On 12/03/12 03:45, Joe Kesselman wrote:
> Haven't checked the logic, but I'd note that by using literal result
> elements you can simplify that slightly. Also, I'd leave out the
> encoding and let it stay in UTF8 unless you have some specific reason
> for doing otherwise. Finally, you might want to explicitly process only
> the <faxes> elements, and make sure anything else doesn't contribute, by
> adding a root template which selects only those for processing.
>
> But, yeah, whoever created that XML in the first place should be ashamed
> of themselves for not structuring it better.
Amen. Unfortunately many people don't think before creating XML.
[OP]
>> I am clueless and a newbie, so don't be too rough on me!
You are not the clueless one: that is your client, unfortunately.

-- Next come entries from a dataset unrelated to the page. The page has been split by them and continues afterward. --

Lemma crash_after_record_loses_event_witness :
  w_app (snd (ProcessDelivery sample_decode broker_ok broker_ok counting_consumer sample_delivery
                crashed_world)) = 0%nat.
Proof.
  assert (Hr : Inbox_Record memory_inbox (consumerName counting_consumer)
                 (WithEnvelopeDefaults sample_event) (w_inbox crashed_world)
               = (Ok false, w_inbox crashed_world)) by (vm_compute; reflexivity).
  rewrite (proj1 (crash_after_record_loses_event sample_decode broker_ok broker_ok
             counting_consumer sample_delivery memory_inbox (fun _ => modify Datatypes.S)
             (WithEnvelopeDefaults sample_event) crashed_world (w_inbox crashed_world)
             eq_refl eq_refl eq_refl Hr)).
  reflexivity.
Defined.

When I get a large quantity (or many repeat instances) of files like
this, where the markup itself is regular enough to be SGML, but the
design defective, I resort to invoking omissibility. This SGML document:
<!doctype content [
<!element content - - (status,faxes)>
<!element status - - (#pcdata)>
<!element faxes - - (fax)+>
<!element fax o o (faxid,date,source,destination,status)>
<!element faxid - - (#pcdata)>
<!element date - - (#pcdata)>
<!element source - - (#pcdata)>
<!element destination - - (#pcdata)>
]>
<content>
<status>ok</status>
<faxes>
<faxid>21404974</faxid>
<date>2012-01-05 07:34:10</date>
<source>
5194852368</source>
<destination>
8885216725</destination>
<status>read</status>
<faxid>23223059</faxid>
<date>2012-03-01 07:27:52</date>
<source>
5194211862</source>
<destination>
8885216725</destination>
<status>new</status>
<faxid>23223164</faxid>
<date>2012-03-01 07:29:45</date>
<source>
5194211862</source>
<destination>
8885210692</destination>
<status>new</status>
<faxid>23224287</faxid>
<date>2012-03-01 07:51:07</date>
<source>
8885216725</source>
<destination>
8885210692</destination>
<status>new</status>
</faxes></content>
can be processed with sgmlnorm to normalize it so that the missing <fax>
and </fax> elements are inserted. Usually this is only worth doing for a
workflow, so that it will create fully-normalized SGML which an XML
processor will accept.
>> When I get the XML document delivered, this is EXACTLY what it looks like.
>>
>> <?xml version="1.0" encoding="UTF-8"?>
>> <content>
>> <status>ok</status><faxes><faxid>21404974</faxid><date>2012-01-05
>> 07:34:10</date><source>
5194852368</source><destination>
8885216725</destination><status>read</status><faxid>23223059</faxid><date>2012-03-01
>> 07:27:52</date><source>
5194211862</source><destination>
8885216725</destination><status>new</status><faxid>23223164</faxid><date>2012-03-01
>> 07:29:45</date><source>
5194211862</source><destination>8885210692</destination><status>new</status><faxid>23224287</faxid><date>2012-03-01
>> 07:51:07</date><source>
8885216725</source><destination>8885210692</destination><status>new</status></faxes></content>
That's fine. XML doesn't need to be pretty-printed unless you want to
show it to a human. As Martin indicated, there are ways to pretty-print
it if you need (and from a later post you discovered Tidy). But it's
usually more effective to concentrate on making the markup processable
rather than on making it look attractive.
///Peter